FASTR, Joseph explained in a statement, calls for federal agencies covered to require articles be "provided in formats and under terms that ensure researchers have the ability to freely apply cutting-edge analysis tools" to the full collection of digital articles resulting from public funding.

"This is a crucial step," she explained. "As the volume of research information increases, with a mind-boggling 1.5 million research articles published each year, no person can realistically hope to make full sense of this information by simply accessing and reading individual articles on their own. We must enable computers as a new category of reader to help power through this volume, thousands of articles at a time, and to highlight patterns, links, and associations that would otherwise go undiscovered. Computational tools like text mining and data mining are crucial to achieving this, and have the potential to revolutionize the research process."

FASTR comes a year after Congress introduced but failed to act on the Federal Research Public Access Act of 2012 (FRPAA). That bill had an uphill climb, supporters noted, having been introduced in an election year, and having been referred to the U.S. House Committee on Oversight and Government—the committee chaired by Rep. Darrell Issa (R-CA), who was a sponsor of a competing publisher-backed bill, the Research Works Act that conversely sought to bar the federal government from instituting public access mandates.
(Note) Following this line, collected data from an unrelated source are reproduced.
(* ===== verification/FloatBits.v ===== *)
(** * The bits of a binary32

    [f32::to_bits], [from_bits], the little-endian bytes in which vectors are
    stored ([repo/node_embeddings.rs], [repo/tensor_pads.rs]), and the order
    of [f32::total_cmp].  There is one NaN here, the positive quiet one; its
    sign and payload are not modelled. *)

From Stdlib Require Import SpecFloat.
From S2P Require Import Prelude FloatFacts Float32 Bytes.

#[local] Open Scope Z_scope.

Definition sign_bit (s : bool) : Z := if s then 2 ^ 31 else 0.
Definition f32_to_bits (x : f32) : Z :=
  match x with
  | S754_zero s => sign_bit s
  | S754_infinity s => sign_bit s + 255 * 2 ^ 23
  | S754_nan => 255 * 2 ^ 23 + 2 ^ 22
  | S754_finite s m e =>
      if Z.pos m <? 2 ^ 23 then sign_bit s + Z.pos m
      else sign_bit s + (e + 150) * 2 ^ 23 + (Z.pos m - 2 ^ 23)
  end.
Definition f32_from_bits (b : Z) : f32 :=
  let s := 2 ^ 31 <=? b in
  let exponent := (b / 2 ^ 23) mod 2 ^ 8 in
  let fraction := b mod 2 ^ 23 in
  if exponent =? 255 then (if fraction =? 0 then S754_infinity s else S754_nan)
  else
    match (if exponent =? 0 then fraction else fraction + 2 ^ 23) with
    | Zpos m => S754_finite s m (if exponent =? 0 then -149 else exponent - 150)
    | _ => S754_zero s
    end.

(** [to_le_bytes], [from_le_bytes]. *)
Definition f32_to_le_bytes (x : f32) : string :=
  let n := f32_to_bits x in
  String (byte_of n) (String (byte_of (Z.shiftr n 8))
    (String (byte_of (Z.shiftr n 16)) (String (byte_of (Z.shiftr n 24)) ""))).
Definition f32_from_le_bytes (a b c d : ascii) : f32 :=
  f32_from_bits (from_be_bytes (String d (String c (String b (String a ""))))).

(** [encode_embedding], [decode_embedding]: [as_chunks] leaves a remainder out. *)
Fixpoint encode_values (values : list f32) : string :=
  match values with [] => "" | x :: rest => f32_to_le_bytes x +:+ encode_values rest end.
Fixpoint decode_values (bytes : string) : list f32 :=
  match bytes with
  | String a (String b (String c (String d rest))) => f32_from_le_bytes a b c d :: decode_values rest
  | _ => []
  end.

(** [f32::total_cmp]. *)
Definition as_i32 (b : Z) : Z := if 2 ^ 31 <=? b then b - 2 ^ 32 else b.
Definition total_key (x : f32) : Z :=
  let left := as_i32 (f32_to_bits x) in
  if left <? 0 then Z.lxor left (2 ^ 31 - 1) else left.
Definition total_cmp (x y : f32) : comparison := Z.compare (total_key x) (total_key y).

(** ** Round trips *)

Abbreviation f32_valid := (valid_binary 24 128).

Lemma f32_finite_spec m e : bounded 24 128 m e = true →
  0 < Z.pos m < 2 ^ 24 ∧ -149 ≤ e ≤ 104 ∧ (Z.pos m < 2 ^ 23 → e = -149).
Proof.
  intros Hb. pose proof (bounded_small 24 128 ltac:(done) m e Hb) as Hm.
  pose proof (bounded_emin _ _ _ _ Hb) as He. change (emin 24 128) with (-149) in He.
  apply bounded_spec in Hb as Hs; [|done..]. split; [lia|]. split; [lia|]. intros Hsub.
  destruct (decide (e = -149)) as [|Hne]; [done|].
  pose proof (bounded_normal _ _ _ _ Hb) as Hn. change (emin 24 128) with (-149) in Hn.
  change (2 ^ (24 - 1)) with (2 ^ 23) in Hn. lia.
Qed.
Lemma f32_to_bits_range x : f32_valid x = true → 0 ≤ f32_to_bits x < 2 ^ 32.
Proof.
  destruct x as [[]|[]| |s m e]; try done. intros Hv. apply f32_finite_spec in Hv as (Hm & He & Hs).
  unfold f32_to_bits, sign_bit. destruct (Z.ltb_spec (Z.pos m) (2 ^ 23)), s; lia.
Qed.
(** The fields of a number built from its fields. *)
Lemma bits_fields s ex fr : 0 ≤ ex < 256 → 0 ≤ fr < 2 ^ 23 →
  let b := sign_bit s + ex * 2 ^ 23 + fr in
  (2 ^ 31 <=? b) = s ∧ (b / 2 ^ 23) mod 2 ^ 8 = ex ∧ b mod 2 ^ 23 = fr.
Proof.
  intros Hex Hfr b. assert (b = ((if s then 256 else 0) + ex) * 2 ^ 23 + fr) as Hb by (unfold b, sign_bit; destruct s; lia).
  split.
  { unfold b, sign_bit. destruct s; [apply Z.leb_le|apply Z.leb_gt]; lia. }
  rewrite Hb. split.
  - rewrite Z.div_add_l, (Z.div_small fr) by lia. rewrite Z.add_0_r. change (2 ^ 8) with 256.
    destruct s; [|by rewrite Z.mod_small by lia]. rewrite Z.add_comm, <-(Z.mul_1_l 256) at 1.
    by rewrite Z.mod_add, Z.mod_small by lia.
  - rewrite Z.add_comm, Z.mod_add, Z.mod_small by lia. done.
Qed.
Lemma f32_from_to_bits x : f32_valid x = true → f32_from_bits (f32_to_bits x) = x.
Proof.
  destruct x as [[]|[]| |s m e]; try done. intros Hv. apply f32_finite_spec in Hv as (Hm & He & Hs).
  unfold f32_to_bits. destruct (Z.ltb_spec (Z.pos m) (2 ^ 23)) as [Hlt|Hge].
  - destruct (bits_fields s 0 (Z.pos m)) as (H1 & H2 & H3); [lia..|].
    rewrite Z.mul_0_l, Z.add_0_r in H1, H2, H3. unfold f32_from_bits. rewrite H1, H2, H3. cbn. by rewrite Hs.
  - destruct (bits_fields s (e + 150) (Z.pos m - 2 ^ 23)) as (H1 & H2 & H3); [lia..|].
    unfold f32_from_bits. rewrite H1, H2, H3.
    destruct (Z.eqb_spec (e + 150) 255); [lia|]. destruct (Z.eqb_spec (e + 150) 0); [lia|].
    replace (Z.pos m - 2 ^ 23 + 2 ^ 23) with (Z.pos m) by lia. f_equal. lia.
Qed.
Lemma f32_from_to_le_bytes x : f32_valid x = true →
  match f32_to_le_bytes x with
  | String a (String b (String c (String d ""))) => f32_from_le_bytes a b c d = x
  | _ => False
  end.
Proof.
  intros Hv. cbn. unfold f32_from_le_bytes. pose proof (from_to_be_bytes_alone (f32_to_bits x) (f32_to_bits_range x Hv)) as H.
  unfold to_be_bytes in H. rewrite H. by apply f32_from_to_bits.
Qed.
Lemma decode_encode_values values : Forall (λ x, f32_valid x = true) values →
  decode_values (encode_values values) = values.
Proof.
  induction 1 as [|x values Hx Hv IH]; [done|]. cbn [encode_values].
  pose proof (f32_from_to_le_bytes x Hx) as Hb. unfold f32_to_le_bytes in *. rewrite !string_app_cons.
  change ("" +:+ encode_values values) with (encode_values values). cbn [decode_values]. by rewrite Hb, IH.
Qed.

(** ** The total order *)

Lemma lxor_ones k m : 0 ≤ k → 0 ≤ m < 2 ^ k → Z.lxor (m - 2 ^ k) (2 ^ k - 1) = -1 - m.
Proof.
  intros Hk Hm. replace (2 ^ k - 1) with (Z.ones k) by (rewrite Z.ones_equiv; lia).
  assert (m = 0 ∨ Z.log2 m < k) as Hlog.
  { destruct (decide (m = 0)); [by left|right]. apply Z.log2_lt_pow2; lia. }
  assert (Z.log2 m < k ∨ k = 0 ∧ m = 0) as Hlog'.
  { destruct Hlog as [-> |]; [|by left]. cbn. destruct (decide (k = 0)); [by right|left; lia]. }
  destruct Hlog' as [Hl|[-> ->]]; [|done].
  assert (Z.lxor m (Z.ones k) = Z.ones k - m) as Hx.
  { rewrite <-Z.ldiff_ones_l_low by lia. symmetry. apply Z.sub_nocarry_ldiff. apply Z.ldiff_ones_r_low; lia. }
  assert (m - 2 ^ k = Z.lxor (Z.lnot m) (Z.ones k)) as ->.
  { rewrite <-Z.lnot_lxor_l, Hx, Z.ones_equiv. unfold Z.lnot. lia. }
  rewrite Z.lxor_assoc, Z.lxor_nilpotent, Z.lxor_0_r. unfold Z.lnot. lia.
Qed.
Lemma total_key_sign s m : 0 ≤ m < 2 ^ 31 →
  (let left := as_i32 (sign_bit s + m) in if left <? 0 then Z.lxor left (2 ^ 31 - 1) else left) = if s then -1 - m else m.
Proof.
  intros Hm. unfold as_i32, sign_bit. destruct s; cbn zeta.
  - destruct (Z.leb_spec (2 ^ 31) (2 ^ 31 + m)); [|lia]. destruct (Z.ltb_spec (2 ^ 31 + m - 2 ^ 32) 0); [|lia].
    replace (2 ^ 31 + m - 2 ^ 32) with (m - 2 ^ 31) by lia. apply lxor_ones; lia.
  - destruct (Z.leb_spec (2 ^ 31) (0 + m)); [lia|]. destruct (Z.ltb_spec (0 + m) 0); lia.
Qed.
(** The bits without the sign. *)
Definition magnitude (x : f32) : Z :=
  match x with
  | S754_zero _ => 0 | S754_infinity _ => 255 * 2 ^ 23 | S754_nan => 255 * 2 ^ 23 + 2 ^ 22
  | S754_finite _ m e => (e + 149) * 2 ^ 23 + Z.pos m
  end.
Definition negative (x : f32) : bool :=
  match x with S754_zero s | S754_infinity s | S754_finite s _ _ => s | S754_nan => false end.
Lemma total_key_spec x : f32_valid x = true → 0 ≤ magnitude x < 2 ^ 31 ∧
  total_key x = if negative x then -1 - magnitude x else magnitude x.
Proof.
  intros Hv. assert (0 ≤ magnitude x < 2 ^ 31 ∧ f32_to_bits x = sign_bit (negative x) + magnitude x) as [Hr Hb].
  { destruct x as [[]|[]| |s m e]; try done. apply f32_finite_spec in Hv as (Hm & He & Hs).
    unfold f32_to_bits, magnitude, negative. destruct (Z.ltb_spec (Z.pos m) (2 ^ 23)) as [Hlt|Hge]; [|lia].
    rewrite Hs by done. lia. }
  split; [done|]. unfold total_key. rewrite Hb. by apply total_key_sign.
Qed.
Lemma SFcompare_neg m1 e1 m2 e2 :
  SFcompare (S754_finite true m1 e1) (S754_finite true m2 e2) =
  SFcompare (S754_finite false m2 e2) (S754_finite false m1 e1).
Proof.
  cbn. rewrite (Z.compare_antisym e1 e2). change (Pos.compare_cont Eq m1 m2) with (Pos.compare m1 m2).
  change (Pos.compare_cont Eq m2 m1) with (Pos.compare m2 m1). rewrite (Pos.compare_antisym m1 m2).
  by destruct (Z.compare e1 e2).
Qed.
(** It refines the order of numbers. *)
Lemma total_key_lt x y : f32_valid x = true → f32_valid y = true → SFltb x y = true → total_key x < total_key y.
Proof.
  intros Hx Hy. destruct (total_key_spec x Hx) as [Hrx ->], (total_key_spec y Hy) as [Hry ->].
  assert (∀ m1 e1 m2 e2, bounded 24 128 m1 e1 = true → bounded 24 128 m2 e2 = true → e1 < e2 →
    (e1 + 149) * 2 ^ 23 + Z.pos m1 < (e2 + 149) * 2 ^ 23 + Z.pos m2) as Hexp.
  { intros m1 e1 m2 e2 (H1 & ? & _)%f32_finite_spec (H2 & ? & H3)%f32_finite_spec He.
    assert (2 ^ 23 ≤ Z.pos m2) by (apply Z.nlt_ge; intros Hlt; specialize (H3 Hlt); lia). lia. }
  assert (∀ m e, bounded 24 128 m e = true → 0 < (e + 149) * 2 ^ 23 + Z.pos m < 255 * 2 ^ 23) as Hinf.
  { intros m e (Hm & He & _)%f32_finite_spec. lia. }
  assert (∀ m1 e1 m2 e2, bounded 24 128 m1 e1 = true → bounded 24 128 m2 e2 = true →
    SFcompare (S754_finite false m1 e1) (S754_finite false m2 e2) = Some Lt →
    (e1 + 149) * 2 ^ 23 + Z.pos m1 < (e2 + 149) * 2 ^ 23 + Z.pos m2) as Hfin.
  { intros m1 e1 m2 e2 H1 H2. cbn. destruct (Z.compare_spec e1 e2) as [-> | |]; [|by auto|done].
    change (Pos.compare_cont Eq m1 m2) with (Pos.compare m1 m2). destruct (Pos.compare_spec m1 m2); try done. lia. }
  unfold SFltb. destruct x as [[]|[]| |sx m1 e1]; destruct y as [[]|[]| |sy m2 e2]; try done;
    try (destruct sx); try (destruct sy); try done; intros Hc; cbn [negative magnitude valid_binary] in *;
    first [specialize (Hinf _ _ Hx) | idtac]; first [specialize (Hinf _ _ Hy) | idtac]; try lia.
  - rewrite (SFcompare_neg m1 e1 m2 e2) in Hc. destruct (SFcompare (S754_finite false m2 e2) _) as [[]|] eqn:Hlt; try done.
    specialize (Hfin _ _ _ _ Hy Hx Hlt). lia.
  - destruct (SFcompare (S754_finite false m1 e1) _) as [[]|] eqn:Hlt; try done. specialize (Hfin _ _ _ _ Hx Hy Hlt). lia.
Qed.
The RWA was publishers’ second recent attempt to push legislation that would derail any broad, federally mandated public access measures. In 2009, the Fair Copyright in Research Works Act also sought to forbid public access mandates, but that measure failed to get out of committee. Last year's introduction of the RWA, however, proved to be something of a PR nightmare for publishers, spurring editorials in major publications, recognition of the issue by a range of public advocacy groups, and even a petition drive among scientific researchers in which nearly 5600 signatories pledged not to publish with, referee, or do editorial work for leading STM publisher Elsevier, partly due to its support of the RWA.

As expected, AAP swiftly issued a statement condemning FASTR. “Different name, same boondoggle,” concluded AAP officials. In opposing FASTR, AAP officials channeled their inner Mitt Romney—labeling the law a wasteful big government program that would impose a nightmare of regulatory burden on researchers and duplicate activity from publishers.

“This bill would waste so much taxpayers’ money at a time of budgetary crisis, squander federal employees’ time with busywork and require the creation and maintenance of otherwise-unneeded technology,” said Allan Adler, general counsel and v-p, government affairs, AAP, “all the while ignoring the fact that its demands are already being performed successfully by the private sector.”

AAP deeply opposes public access mandates, which they see as undermining their role in scholarly publishing, and the introduction of FASTR once again ramps up the tension between public access advocates—who have gained significant momentum in recent years—and publishers.

AAP officials claim FASTR disregards what is being already accomplished through public-private partnerships and agency collaborations such as the CrossRef "FundRef" pilot, and would require agencies to undertake "extensive new duties and reporting requirements" while also "requiring them to invest in new taxpayer-funded technology resources" and systems.

"Such systems and protocols are already in place," Adler asserted, "functioning effectively. Researchers should not be required to duplicate what’s available to them and taxpayers shouldn’t be stuck footing the bill for it too.”